- Exercise requirements:
Look through the material below and copy exactly the lines from the line with "(** * generadorqr: record" to the line with "- A Python [dict]", those two lines included.

- Records for the exercise:
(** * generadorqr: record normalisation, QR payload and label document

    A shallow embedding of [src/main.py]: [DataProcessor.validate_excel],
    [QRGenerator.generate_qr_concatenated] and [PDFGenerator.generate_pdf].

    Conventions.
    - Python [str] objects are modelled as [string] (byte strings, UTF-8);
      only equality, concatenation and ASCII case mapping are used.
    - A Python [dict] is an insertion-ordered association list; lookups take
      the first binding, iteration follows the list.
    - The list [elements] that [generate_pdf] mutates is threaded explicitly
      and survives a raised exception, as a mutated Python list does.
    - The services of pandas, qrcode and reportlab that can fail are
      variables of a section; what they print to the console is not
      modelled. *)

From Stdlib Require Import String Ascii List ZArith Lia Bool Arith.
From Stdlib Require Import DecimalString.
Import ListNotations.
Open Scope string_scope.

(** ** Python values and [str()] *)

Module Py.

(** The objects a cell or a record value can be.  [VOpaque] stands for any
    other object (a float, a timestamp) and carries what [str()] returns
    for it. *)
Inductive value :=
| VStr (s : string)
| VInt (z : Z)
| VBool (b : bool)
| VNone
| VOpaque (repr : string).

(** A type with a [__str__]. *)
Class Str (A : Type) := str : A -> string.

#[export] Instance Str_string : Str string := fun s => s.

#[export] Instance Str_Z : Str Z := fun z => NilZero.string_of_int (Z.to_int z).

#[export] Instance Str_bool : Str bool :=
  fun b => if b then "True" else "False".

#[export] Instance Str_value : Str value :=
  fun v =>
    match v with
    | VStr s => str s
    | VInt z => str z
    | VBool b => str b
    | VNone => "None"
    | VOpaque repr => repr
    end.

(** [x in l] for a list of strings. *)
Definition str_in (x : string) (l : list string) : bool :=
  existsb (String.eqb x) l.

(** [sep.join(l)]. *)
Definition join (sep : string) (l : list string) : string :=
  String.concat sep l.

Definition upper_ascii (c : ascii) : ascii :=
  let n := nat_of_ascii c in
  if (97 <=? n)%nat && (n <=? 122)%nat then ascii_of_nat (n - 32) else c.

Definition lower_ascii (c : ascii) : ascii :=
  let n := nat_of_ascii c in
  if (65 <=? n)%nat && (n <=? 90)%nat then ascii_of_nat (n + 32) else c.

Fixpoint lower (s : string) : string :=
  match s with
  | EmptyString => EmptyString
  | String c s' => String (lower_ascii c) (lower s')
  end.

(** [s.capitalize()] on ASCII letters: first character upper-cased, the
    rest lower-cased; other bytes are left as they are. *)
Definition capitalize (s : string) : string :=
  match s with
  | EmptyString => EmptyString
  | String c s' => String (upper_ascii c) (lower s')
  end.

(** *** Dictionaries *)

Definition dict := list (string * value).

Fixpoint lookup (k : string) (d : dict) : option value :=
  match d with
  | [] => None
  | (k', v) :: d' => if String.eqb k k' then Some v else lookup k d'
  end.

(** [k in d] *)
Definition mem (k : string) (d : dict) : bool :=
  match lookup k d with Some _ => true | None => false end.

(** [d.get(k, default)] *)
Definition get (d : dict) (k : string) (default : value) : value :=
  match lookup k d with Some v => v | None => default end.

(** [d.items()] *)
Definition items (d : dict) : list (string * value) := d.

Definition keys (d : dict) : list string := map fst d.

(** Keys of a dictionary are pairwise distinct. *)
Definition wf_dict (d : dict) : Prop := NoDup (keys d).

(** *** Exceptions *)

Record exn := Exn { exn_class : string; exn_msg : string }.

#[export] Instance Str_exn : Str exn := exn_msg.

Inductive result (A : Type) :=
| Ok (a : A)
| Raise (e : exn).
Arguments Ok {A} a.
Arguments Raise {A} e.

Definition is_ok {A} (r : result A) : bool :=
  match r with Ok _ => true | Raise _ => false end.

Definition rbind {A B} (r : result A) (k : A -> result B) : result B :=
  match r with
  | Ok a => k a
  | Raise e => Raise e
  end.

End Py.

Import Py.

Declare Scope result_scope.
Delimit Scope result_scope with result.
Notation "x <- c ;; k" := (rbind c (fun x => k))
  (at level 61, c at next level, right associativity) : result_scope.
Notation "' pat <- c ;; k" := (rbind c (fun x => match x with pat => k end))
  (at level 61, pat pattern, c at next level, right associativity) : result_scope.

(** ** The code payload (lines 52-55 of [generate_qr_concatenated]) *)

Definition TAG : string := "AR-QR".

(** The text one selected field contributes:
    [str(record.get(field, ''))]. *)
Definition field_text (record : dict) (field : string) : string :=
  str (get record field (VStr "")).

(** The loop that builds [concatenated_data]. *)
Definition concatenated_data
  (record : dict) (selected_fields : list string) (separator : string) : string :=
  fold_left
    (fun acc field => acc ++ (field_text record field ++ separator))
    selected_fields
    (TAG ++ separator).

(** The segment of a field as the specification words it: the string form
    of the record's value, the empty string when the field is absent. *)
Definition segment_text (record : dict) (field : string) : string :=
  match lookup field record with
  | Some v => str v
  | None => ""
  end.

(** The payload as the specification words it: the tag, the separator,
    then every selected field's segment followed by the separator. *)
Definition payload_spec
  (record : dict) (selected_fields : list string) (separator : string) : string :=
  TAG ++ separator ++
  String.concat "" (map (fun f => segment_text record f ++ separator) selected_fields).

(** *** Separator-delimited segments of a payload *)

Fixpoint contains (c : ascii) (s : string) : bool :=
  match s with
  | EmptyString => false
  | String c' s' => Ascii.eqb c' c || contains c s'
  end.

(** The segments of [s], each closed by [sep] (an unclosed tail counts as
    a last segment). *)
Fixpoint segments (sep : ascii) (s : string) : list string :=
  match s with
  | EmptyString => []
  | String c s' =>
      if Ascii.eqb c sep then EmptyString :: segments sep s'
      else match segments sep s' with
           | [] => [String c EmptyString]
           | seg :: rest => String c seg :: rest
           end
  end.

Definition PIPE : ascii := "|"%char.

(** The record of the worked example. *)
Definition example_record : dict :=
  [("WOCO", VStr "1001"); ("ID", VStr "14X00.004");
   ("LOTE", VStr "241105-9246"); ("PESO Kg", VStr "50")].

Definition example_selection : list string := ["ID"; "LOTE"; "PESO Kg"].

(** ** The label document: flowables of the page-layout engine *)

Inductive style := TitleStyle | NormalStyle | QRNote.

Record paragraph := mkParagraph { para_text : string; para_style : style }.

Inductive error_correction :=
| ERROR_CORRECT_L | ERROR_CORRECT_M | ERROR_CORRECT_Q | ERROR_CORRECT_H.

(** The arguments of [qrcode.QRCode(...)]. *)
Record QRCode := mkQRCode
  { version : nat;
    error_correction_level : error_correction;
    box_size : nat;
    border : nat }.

* * *

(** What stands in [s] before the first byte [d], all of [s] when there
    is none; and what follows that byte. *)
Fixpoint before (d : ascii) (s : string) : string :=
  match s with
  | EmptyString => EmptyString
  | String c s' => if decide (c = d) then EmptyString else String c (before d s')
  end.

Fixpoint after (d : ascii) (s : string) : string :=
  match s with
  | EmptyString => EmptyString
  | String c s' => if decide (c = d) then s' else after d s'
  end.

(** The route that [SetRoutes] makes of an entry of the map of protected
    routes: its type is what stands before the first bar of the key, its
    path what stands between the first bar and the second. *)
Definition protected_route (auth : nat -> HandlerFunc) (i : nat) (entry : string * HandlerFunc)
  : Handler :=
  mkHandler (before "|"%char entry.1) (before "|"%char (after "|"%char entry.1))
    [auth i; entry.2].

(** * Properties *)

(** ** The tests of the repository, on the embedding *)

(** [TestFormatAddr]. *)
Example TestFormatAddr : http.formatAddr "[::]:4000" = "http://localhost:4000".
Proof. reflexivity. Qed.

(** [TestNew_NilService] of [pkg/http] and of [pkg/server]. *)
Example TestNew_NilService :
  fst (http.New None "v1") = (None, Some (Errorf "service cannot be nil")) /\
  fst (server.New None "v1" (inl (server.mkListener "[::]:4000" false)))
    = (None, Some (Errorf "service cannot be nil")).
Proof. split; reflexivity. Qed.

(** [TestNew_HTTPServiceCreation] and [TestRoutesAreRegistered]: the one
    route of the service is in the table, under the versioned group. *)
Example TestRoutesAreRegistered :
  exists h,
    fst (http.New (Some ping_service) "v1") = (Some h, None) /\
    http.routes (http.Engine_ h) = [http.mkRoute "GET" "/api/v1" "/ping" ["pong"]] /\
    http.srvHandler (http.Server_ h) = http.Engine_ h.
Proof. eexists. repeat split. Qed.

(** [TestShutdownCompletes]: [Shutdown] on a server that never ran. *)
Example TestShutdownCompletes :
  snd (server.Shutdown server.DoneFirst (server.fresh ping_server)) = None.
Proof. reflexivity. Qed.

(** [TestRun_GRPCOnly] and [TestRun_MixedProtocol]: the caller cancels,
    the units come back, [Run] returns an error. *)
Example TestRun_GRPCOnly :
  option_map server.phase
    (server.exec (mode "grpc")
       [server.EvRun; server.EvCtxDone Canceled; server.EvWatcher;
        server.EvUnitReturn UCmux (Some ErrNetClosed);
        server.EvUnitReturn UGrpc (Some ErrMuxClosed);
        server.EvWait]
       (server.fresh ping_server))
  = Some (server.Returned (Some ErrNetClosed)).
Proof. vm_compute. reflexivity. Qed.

---

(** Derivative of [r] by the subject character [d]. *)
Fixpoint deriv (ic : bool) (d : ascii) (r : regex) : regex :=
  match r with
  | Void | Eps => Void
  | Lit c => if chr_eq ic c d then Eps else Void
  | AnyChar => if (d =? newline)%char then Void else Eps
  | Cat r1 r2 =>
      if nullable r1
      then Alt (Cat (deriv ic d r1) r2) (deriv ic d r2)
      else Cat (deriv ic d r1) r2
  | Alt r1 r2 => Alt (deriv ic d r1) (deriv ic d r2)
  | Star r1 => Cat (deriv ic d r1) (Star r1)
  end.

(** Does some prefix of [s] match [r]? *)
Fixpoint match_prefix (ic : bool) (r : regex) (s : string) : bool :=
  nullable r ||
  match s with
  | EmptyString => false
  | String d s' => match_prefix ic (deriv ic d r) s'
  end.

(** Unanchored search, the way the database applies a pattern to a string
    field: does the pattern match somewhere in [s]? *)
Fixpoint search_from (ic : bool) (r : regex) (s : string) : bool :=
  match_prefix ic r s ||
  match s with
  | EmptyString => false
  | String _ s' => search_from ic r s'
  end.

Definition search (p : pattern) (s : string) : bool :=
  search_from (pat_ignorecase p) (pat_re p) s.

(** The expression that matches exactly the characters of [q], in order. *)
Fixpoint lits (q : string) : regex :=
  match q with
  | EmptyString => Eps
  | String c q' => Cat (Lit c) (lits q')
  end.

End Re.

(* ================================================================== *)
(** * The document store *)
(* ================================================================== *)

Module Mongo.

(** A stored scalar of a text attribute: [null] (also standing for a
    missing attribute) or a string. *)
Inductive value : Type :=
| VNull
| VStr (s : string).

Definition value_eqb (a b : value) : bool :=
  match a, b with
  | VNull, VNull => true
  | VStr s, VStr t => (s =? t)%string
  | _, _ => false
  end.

- Solution for this problem:
(** * generadorqr: record normalisation, QR payload and label document

    A shallow embedding of [src/main.py]: [DataProcessor.validate_excel],
    [QRGenerator.generate_qr_concatenated] and [PDFGenerator.generate_pdf].

    Conventions.
    - Python [str] objects are modelled as [string] (byte strings, UTF-8);
      only equality, concatenation and ASCII case mapping are used.
    - A Python [dict] is an insertion-ordered association list; lookups take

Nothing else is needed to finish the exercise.